Task to carry out: The answer should consist of each line below that contains the word "lift".

Exercise material:
(** ** utils/account.js *)
Definition getIndexedAccountInfo (params : obj) (columns : list string) : M St obj :=
  if negb (has_prop params "publicKey") || truthy (prop params "publicKey") then
    rows ← read Auto (find accountsTableSchema (spread [("limit", Num 1)] params) (Arr (Str <$> columns)));
    ret (match rows with account :: _ => account | [] => [] end)
  else ret [].

(** ** business/transactions.js *)
Definition getTransactionIDsByBlockID (blockID : val) : M St (list val) :=
  transactions ← read Auto (find transactionsTableSchema
    [("whereIn", Object [("property", Str "blockID"); ("values", Arr [blockID])])] (Arr [Str "id"]));
  ret ((fun t => prop t "id") <$> transactions).

Definition normalizeTransactions (txs : list obj) : list val := normalizeTransaction <$> txs.

Definition getTransactionsByIDs (ids : list val) : M St (list val) :=
  response ← lift (request_transactionsByIDs ids);
  ret (normalizeTransactions response).

(** [transaction.sender] and, for a transfer, [transaction.meta]. *)
Definition add_parties (transaction : obj) : M St obj :=
  senderAddress ← lift (getKlayr32AddressFromPublicKey (prop transaction "senderPublicKey"));
  senderAccount ← getIndexedAccountInfo [("address", senderAddress); ("limit", Num 1)] ["name"];
  let transaction := set_prop transaction "sender"
    (Object [("address", senderAddress); ("publicKey", prop transaction "senderPublicKey");
             ("name", prop senderAccount "name")]) in
  recipientAddress ← lift (get (prop transaction "params") "recipientAddress");
  if truthy recipientAddress then
    recipientAccount ← getIndexedAccountInfo [("address", recipientAddress); ("limit", Num 1)] ["publicKey"; "name"];
    ret (set_prop transaction "meta" (Object [("recipient", Object
      [("address", recipientAddress); ("publicKey", prop recipientAccount "publicKey");
       ("name", prop recipientAccount "name")])]))
  else ret transaction.

(** [a <= b] for a value that may be missing. *)
Definition le_val (a : val) (b : Z) : bool := match a with Num z => z <=? b | _ => false end.

Definition tx_block (info : obj) (finalized : Z) : val :=
  Object [("id", prop info "blockID"); ("height", prop info "height"); ("timestamp", prop info "timestamp");
          ("isFinal", Bool (le_val (prop info "height") finalized))].

Definition present_transaction (resultSet : list obj) (transaction : obj) : M St obj :=
  transaction ← add_parties transaction;
  let indexedTxInfo := default [] (list_find (fun info => prop info "id" = prop transaction "id") resultSet ≫= fun x => Some (snd x)) in
  finalized ← lift finalizedHeight;
  let transaction := set_prop transaction "block" (tx_block indexedTxInfo finalized) in
  ret (foldl (fun t key => set_prop t key (prop indexedTxInfo key)) transaction ["executionStatus"; "index"; "minFee"]).

Definition business_getTransactions (params : obj) : M St (list obj * obj) :=
  '(resultSet, data, total) ← findTransactions currentChainID getTransactionsByIDs params;
  data ← map_each data (fun t => present_transaction resultSet (as_obj t));
  ret (data, [("total", Num total); ("count", Num (Z.of_nat (length data))); ("offset", prop params "offset")]).

Definition format_in_block (block : obj) (index : Z) (transaction : obj) : M St obj :=
  transaction ← add_parties transaction;
  let transaction := set_prop transaction "block"
    (Object [("id", prop block "id"); ("height", prop block "height"); ("timestamp", prop block "timestamp");
             ("isFinal", prop block "isFinal")]) in
  rows ← read Auto (find transactionsTableSchema [("id", prop transaction "id"); ("limit", Num 1)]
                      (Arr [Str "executionStatus"]));
  let known := prop (default [] (head rows)) "executionStatus" in
  status ← (if truthy known then ret known
            else events ← getEventsByHeight (prop block "height"); lift (getTransactionExecutionStatus transaction events));
  ret (set_prop (set_prop transaction "executionStatus" status) "index" (Num index)).

Definition formatTransactionsInBlock (block : obj) : M St (list obj * obj) :=
  txs ← lift (elements (prop block "transactions"));
  transactions ← map_each (imap (fun i t => (Z.of_nat i, as_obj t)) txs) (fun '(i, t) => format_in_block block i t);
  let n := Num (Z.of_nat (length transactions)) in
  ret (transactions, [("offset", Num 0); ("count", n); ("total", n)]).

Definition getTransactionsByBlockID (blockID : val) : M St (list obj * obj) :=
  block ← getBlockByID blockID;
  formatTransactionsInBlock block.

(** ** business/pendingTransactions.js

    [pendingTransactionsList] is an argument and a result. *)
Definition formatPendingTransaction (transaction : obj) : M St obj :=
  let normalizedTransaction := as_obj (normalizeTransaction transaction) in
  senderAddress ← lift (getKlayr32AddressFromPublicKey (prop normalizedTransaction "senderPublicKey"));
  account ← getIndexedAccountInfo [("address", senderAddress)] ["name"];
  let normalizedTransaction := set_prop normalizedTransaction "sender"
    (Object [("address", senderAddress); ("publicKey", prop normalizedTransaction "senderPublicKey");
             ("name", if truthy (prop account "name") then prop account "name" else Null)]) in
  recipientAddress ← lift (get (prop normalizedTransaction "params") "recipientAddress");
  normalizedTransaction ←
    (if truthy recipientAddress then
       recipientAccount ← getIndexedAccountInfo [("address", recipientAddress)] ["publicKey"; "name"];
       ret (set_prop normalizedTransaction "meta" (Object [("recipient", Object
         [("address", recipientAddress); ("publicKey", prop recipientAccount "publicKey");
          ("name", prop recipientAccount "name")])]))
     else ret normalizedTransaction);
  indexAccountPublicKey (prop normalizedTransaction "senderPublicKey") ≫= fun _ =>
  ret (set_prop normalizedTransaction "executionStatus" (Str "pending")).

(** [requestConnector('getTransactionsFromPool')] *)
Variable request_pool : result (list obj).

Definition getPendingTransactionsFromNode : M St (list obj) :=
  response ← lift request_pool; map_each response formatPendingTransaction.

Definition loadAllPendingTransactions (pendingTransactionsList : list obj) : M St (list obj) :=
  try_catch getPendingTransactionsFromNode (fun _ => ret pendingTransactionsList).

Definition txPoolNewTransactionListener (pendingTransactionsList : list obj) (transaction : obj) : list obj :=
  pendingTransactionsList ++ [transaction].

Definition pending_validateParams (params : obj) : result obj :=
  if truthy (prop params "nonce") && negb (truthy (prop params "senderAddress"))
  then Throw "Nonce based retrieval is only possible along with senderAddress"
  else
    let given := filter (fun key => truthy (prop params key) = true)
                   ["id"; "address"; "senderAddress"; "recipientAddress"; "moduleCommand"] in
    let validatedParams := (fun key => (key, prop params key)) <$> given in
    if truthy (prop params "receivingChainID") then
      current ← currentChainID;
      Ok (validatedParams ++
          (if bool_decide (prop params "receivingChainID" = current) then [("currentChainTransactions", Bool true)]
           else [("receivingChainID", prop params "receivingChainID")]))
    else Ok validatedParams.

(** [!param || value === param], where the value is read only when needed. *)
Definition asks (o : obj) (key : string) (value : result val) : result bool :=
  if truthy (prop o key) then v ← value; Ok (bool_decide (v = prop o key)) else Ok true.

Definition pending_matches (o transaction : obj) : result bool :=
  let of_sender := get (prop transaction "sender") "address" in
  let of_params key := get (prop transaction "params") key in
  andR (asks o "id" (Ok (prop transaction "id")))
  (andR (asks o "senderAddress" of_sender)
  (andR (asks o "recipientAddress" (of_params "recipientAddress"))
  (andR (if truthy (prop o "address") then
           s ← of_sender;
           if bool_decide (s = prop o "address") then Ok true
           else r ← of_params "recipientAddress"; Ok (bool_decide (r = prop o "address"))
         else Ok true)
  (andR (asks o "moduleCommand" (Ok (prop transaction "moduleCommand")))
  (andR (asks o "receivingChainID" (of_params "receivingChainID"))
        (if truthy (prop o "currentChainTransactions") then c ← of_params "receivingChainID"; Ok (negb (truthy c))
         else Ok true)))))).

(** [Number(v) || d] *)
Definition number_default (v : val) (d : Z) : Z := match js_Number v with Num z => if z =? 0 then d else z | _ => d end.

Definition getPendingTransactions (pendingTransactionsList : list obj) (params : obj) : result (list obj * Z) :=
  if has_prop params "blockID" || has_prop params "timestamp" || has_prop params "height" then Ok ([], 0)
  else
    let offset := number_default (prop params "offset") 0 in
    let limit := number_default (prop params "limit") 10 in
    validatedParams ← pending_validateParams params;
    filteredPendingTxs ← js_filter (pending_matches validatedParams) pendingTransactionsList;
    Ok ((fun t => set_prop t "executionStatus" (Str "pending"))
          <$> take (Z.to_nat limit) (drop (Z.to_nat offset) filteredPendingTxs),
        Z.of_nat (length filteredPendingTxs)).

(** ** dataService/transactions.js *)
Definition isIncludePendingTransactions (executionStatus : val) : bool :=
  match executionStatus with Str s => bool_decide ("pending" ∈ split_on "," s) | _ => false end.

Definition mergeTransactions (pendingTransactionsList : list obj) (params : obj) : M St (list obj * obj) :=
  '(pending, numTotalPendingTx) ← lift (getPendingTransactions pendingTransactionsList params);
  let offset := prop params "offset" in
  let limit := prop params "limit" in
  let params := spread params
    [("limit", js_max (Num 1) (js_sub limit (Num (numTotalPendingTx - Z.of_nat (length pending)))));
     ("offset", js_max (Num 0) (js_sub offset (Num numTotalPendingTx)))] in
  '(data, total) ← try_catch
    ('(data, meta) ← business_getTransactions params; ret (data, default 0 (match prop meta "total" with Num t => Some t | _ => None end)))
    (fun e => if (length pending =? 0)%nat then throw e else ret ([], 0));
  let all := if bool_decide (Num (Z.of_nat (length pending)) = limit) then pending else slice_to limit (pending ++ data) in
  ret (all, [("count", Num (Z.of_nat (length all))); ("offset", offset); ("total", Num (numTotalPendingTx + total))]).

Definition getTransactions (pendingTransactionsList : list obj) (params : obj) : M St (list obj * obj) :=
  if isIncludePendingTransactions (prop params "executionStatus") then mergeTransactions pendingTransactionsList params
  else business_getTransactions params.

(** The answer to a request the node refused. *)
Definition node_error (what e : string) : obj :=
  if str_includes "ECONNREFUSED" e
  then [("data", Object [("error", Str "Unable to reach a network node.")]); ("status", Str "INTERNAL_SERVER_ERROR")]
  else [("data", Object [("error", Str (what +:+ e))]); ("status", Str "BAD_REQUEST")].

(** [requestConnector('postTransaction', { transaction })] and [business.dryRunTransactions] *)
Variable request_post : val -> result val.
Variable dryRun : obj -> result obj.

Expected output:
  response ← lift (request_transactionsByIDs ids);
  senderAddress ← lift (getKlayr32AddressFromPublicKey (prop transaction "senderPublicKey"));
  recipientAddress ← lift (get (prop transaction "params") "recipientAddress");
  finalized ← lift finalizedHeight;
            else events ← getEventsByHeight (prop block "height"); lift (getTransactionExecutionStatus transaction events));
  txs ← lift (elements (prop block "transactions"));
  senderAddress ← lift (getKlayr32AddressFromPublicKey (prop normalizedTransaction "senderPublicKey"));
  recipientAddress ← lift (get (prop normalizedTransaction "params") "recipientAddress");
  response ← lift request_pool; map_each response formatPendingTransaction.
  '(pending, numTotalPendingTx) ← lift (getPendingTransactions pendingTransactionsList params);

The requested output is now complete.